(** ** The asio loop never goes idle *)

(** Until the context is stopped an accept and the cron's wait are outstanding;
    then neither is. *)
Definition loop_armed lp : Prop :=
  acceptor_open lp = negb (io_stopped lp) ∧ accepting lp = negb (io_stopped lp) ∧ waiting lp = negb (io_stopped lp).

Lemma loop_step_armed e lp lp' : loop_step e lp = Ret lp' → loop_armed lp → loop_armed lp'.
Proof.
  unfold loop_armed. destruct e as [e| | |t]; cbn [loop_step].
  - destruct (io_stopped lp) eqn:Es; [intros [= <-]; by rewrite Es|]. cbn [negb].
    intros H (Ho & Ha & Hw). rewrite Ha, Hw in H. cbn [negb] in H.
    destruct e; apply bind_Ret in H as (sv & _ & [= <-]); cbn; rewrite ?Ho; cbn; by rewrite ?Es, ?Ha, ?Hw.
  - intros [= <-]. by destruct (_ || _).
  - by intros [= <-].
  - by intros [= <-].
Qed.

Lemma io_run_armed events lp lp' : io_run events lp = Ret lp' → loop_armed lp → loop_armed lp'.
Proof.
  revert lp. induction events as [|e events IH]; intros lp H Hl; cbn [io_run] in H; [by injection H as <-|].
  apply bind_Ret in H as (lp1 & H1 & H). apply (IH _ H). by eapply loop_step_armed.
Qed.

(** Only [stop] ends it. *)
Lemma io_run_goes_on events sv lp : io_run events (run_loop sv) = Ret lp → CallStop ∉ events → io_stopped lp = false.
Proof.
  intros H Hn. assert (stops_posted (run_loop sv) = 0%nat ∧ io_stopped (run_loop sv) = false) as Hl by done.
  revert H Hl. generalize (run_loop sv). induction events as [|e events IH]; intros lp1 H [Hz Hs]; cbn [io_run] in H.
  { by injection H as <-. }
  apply not_elem_of_cons in Hn as [He Hn]. apply bind_Ret in H as (lp2 & H2 & H). apply (IH Hn _ H). clear H.
  destruct e as [e| | |t]; cbn [loop_step] in H2; rewrite ?Hs, ?Hz in H2; try (by injection H2 as <-).
  repeat case_match; try (by injection H2 as <-); apply bind_Ret in H2 as (sv1 & _ & [= <-]); by repeat case_match.
Qed.

End Asio.
Lemma read_done_ready l result sv sv' :
  read_done l result sv = Ret sv' → ready_but None sv → ready_but None sv'.
Proof.
  unfold read_done. intros H Hr. destruct (conns_ sv !! l) as [s|] eqn:El; [|by injection H as <-].
  destruct (reading_ s); cbn [negb] in H; [|by injection H as <-].
  pose proof Hr as [Hok Hall]. destruct (Hok l s El) as (Hin & Hout & Hpend & Hfl).
  apply ready_none_but with (l := l) in Hr. destruct result as [data|].
  2: { injection H as <-. apply close_ready; [done|]. by split_and!. }
  set (input := buf_append _ _) in H. assert (buf_wf input) as Hinput by (by apply buf_append_wf).
  apply bind_Ret in H as ([[n rest] sv1] & Hd & H). pose proof (on_data_keeps _ _ _ _ _ _ Hd) as [_ Hrest].
  apply (on_data_rel (keeps_ready (Some l))) in Hd; [|apply reply_to_ready].
  assert (ready_but (Some l) sv1) as Hr1.
  { apply Hd. eapply (ready_insert (Some l) l (set_input input false s)); [done|by split_and!|done|exact Hr]. }
  destruct (conns_ sv1 !! l) as [s1|] eqn:El1; [|done].
  destruct (proj1 Hr1 l s1 El1) as (_ & Hout1 & Hpend1 & Hfl1).
  set (s2 := set_input rest false s1) in H. assert (session_wf s2) as Hwf2 by (split_and!; auto).
  destruct (over_limit _ s2).
  - injection H as <-. apply close_ready; [|done].
    exact (conn_rel_same (R:=keeps_ready (Some l)) sv1 _ eq_refl Hr1).
  - injection H as <-. destruct (flush_spec _ Hwf2) as ((Hi3 & Ho3 & Hp3 & Hf3) & Hq & Hcl).
    eapply (ready_but_all l _ sv1); [done|done|]. split; [by split_and!|]. split; [by left|].
    intros Hc. split; [done|]. intros Hw. change (to_send (flush s2) = Some []).
    apply flush_idle; [done|by rewrite <- Hcl|done].
Qed.

Lemma written_spec s x :
  session_wf s → writing_ s = Some x → session_wf (written s) ∧ closed_ (written s) = closed_ s ∧
    reading_ (written s) = reading_ s ∧ to_send s = (λ q, x ++ q) <$> to_send (written s) ∧
    (closed_ s = false → writing_ (written s) = None → to_send (written s) = Some []).
Proof.
  intros (Hi & Ho & Hp & Hf) Hw. specialize (Hf x Hw). unfold written. rewrite Hw. cbn [default].
  set (s1 := set_output _ _ _ s).
  assert (session_wf s1) as Hwf1 by (split_and!; try done; by apply consume_wf).
  destruct (flush_spec _ Hwf1) as (? & Hq & Hc). split_and!; [done|by rewrite Hc|by rewrite flush_reading| |].
  - rewrite Hq. unfold to_send. cbn. destruct (closed_ s); [done|]. cbn. f_equal.
    by rewrite readable_consume, <- Hf, drop_all.
  - intros. by apply flush_idle.
Qed.

Lemma write_done_ready l failed n sv : ready_but None sv → ready_but None (write_done l failed n sv).
Proof.
  intros Hr. unfold write_done. destruct (conns_ sv !! l) as [s|] eqn:El; [|done].
  destruct (writing_ s) as [x|] eqn:Ew; [|done]. pose proof Hr as [Hok Hall].
  pose proof (Hok l s El) as Hwf. destruct (Hall l s ltac:(done) El) as (_ & _ & Hopen).
  apply ready_none_but with (l := l) in Hr.
  assert (ready_but (Some l) (with_sv_stats (count_written n (sv_stats sv)) sv)) as Hr1
    by exact (conn_rel_same (R:=keeps_ready (Some l)) sv _ eq_refl Hr).
  destruct failed.
  - apply close_ready; [done|]. destruct Hwf as (? & ? & ? & ?). by split_and!.
  - destruct (written_spec s x Hwf Ew) as (Hwf1 & Hc & Hrd & _ & Hidle). destruct (closed_ s) eqn:Ec.
    + by apply release_ready.
    + rewrite release_reading by (by rewrite Hrd; apply Hopen).
      eapply (ready_but_all l (written s)); [done|exact Hr1|]. split; [done|].
      rewrite Hrd, (proj1 (Hopen eq_refl)). split; [by left|]. auto.
Qed.

Lemma accepted_ready l remote sv : ready_but None sv → ready_but None (accepted l remote sv).
Proof.
  intros Hr. unfold accepted. destruct (conns_ sv !! l); [done|].
  eapply (ready_but_all l); [done|by apply ready_none_but|].
  split; [split_and!; try apply Nat.le_refl; done|]. split; [by left|done].
Qed.

Lemma asio_step_ready e sv sv' : asio_step e sv = Ret sv' → ready_but None sv → ready_but None sv'.
Proof.
  destruct e; cbn [asio_step]; intros H.
  - injection H as <-. apply accepted_ready.
  - injection H as <-. exact (conn_rel_same (R:=keeps_ready None) sv _ eq_refl).
  - by eapply read_done_ready.
  - injection H as <-. apply write_done_ready.
  - exact (server_cron_rel (keeps_ready None) _ _ H).
  - unfold run_posted in H. destruct (posted_ sv) as [|t ts]; [by injection H as <-|]. intros Hr.
    apply (run_task_rel (keeps_ready None) _ _ _ H).
    exact (conn_rel_same (R:=keeps_ready None) sv _ eq_refl Hr).
Qed.





(** Whatever the loop does, all sessions stay ready. *)
Lemma loop_step_ready e lp lp' :
  loop_step e lp = Ret lp' → ready_but None (loop_server lp) → ready_but None (loop_server lp').
Proof.
  assert (∀ sv sv', conns_ sv' = conns_ sv → ready_but None sv → ready_but None sv') as Hsame.
  { intros sv sv' Hc. exact (conn_rel_same (R:=keeps_ready None) sv sv' Hc). }
  destruct e as [e| | |t]; cbn [loop_step]; intros H Hr.
  - destruct (io_stopped lp); [by injection H as <-|].
    destruct e; repeat case_match; try (by injection H as <-);
      apply bind_Ret in H as (sv & Hs & [= <-]); repeat case_match; cbn [loop_server with_server with_ops accept schedule_cron];
      by eapply asio_step_ready.
  - by repeat case_match; injection H as <-.
  - by injection H as <-.
  - injection H as <-. cbn [loop_server with_server]. eapply Hsame; [|exact Hr]. destruct t as [|l]; [done|].
    cbn [thread_effect]. case_match; [by destruct l|done].
Qed.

☆ ☆ ☆ ☆ ☆

Aim of the task – In the listing above, find the line containing "- apply close_ready;" and the line containing "Hrd; apply Hopen).", then repeat those two lines and everything between them exactly.

Task answer –
  - apply close_ready; [done|]. destruct Hwf as (? & ? & ? & ?). by split_and!.
  - destruct (written_spec s x Hwf Ew) as (Hwf1 & Hc & Hrd & _ & Hidle). destruct (closed_ s) eqn:Ec.
    + by apply release_ready.
    + rewrite release_reading by (by rewrite Hrd; apply Hopen).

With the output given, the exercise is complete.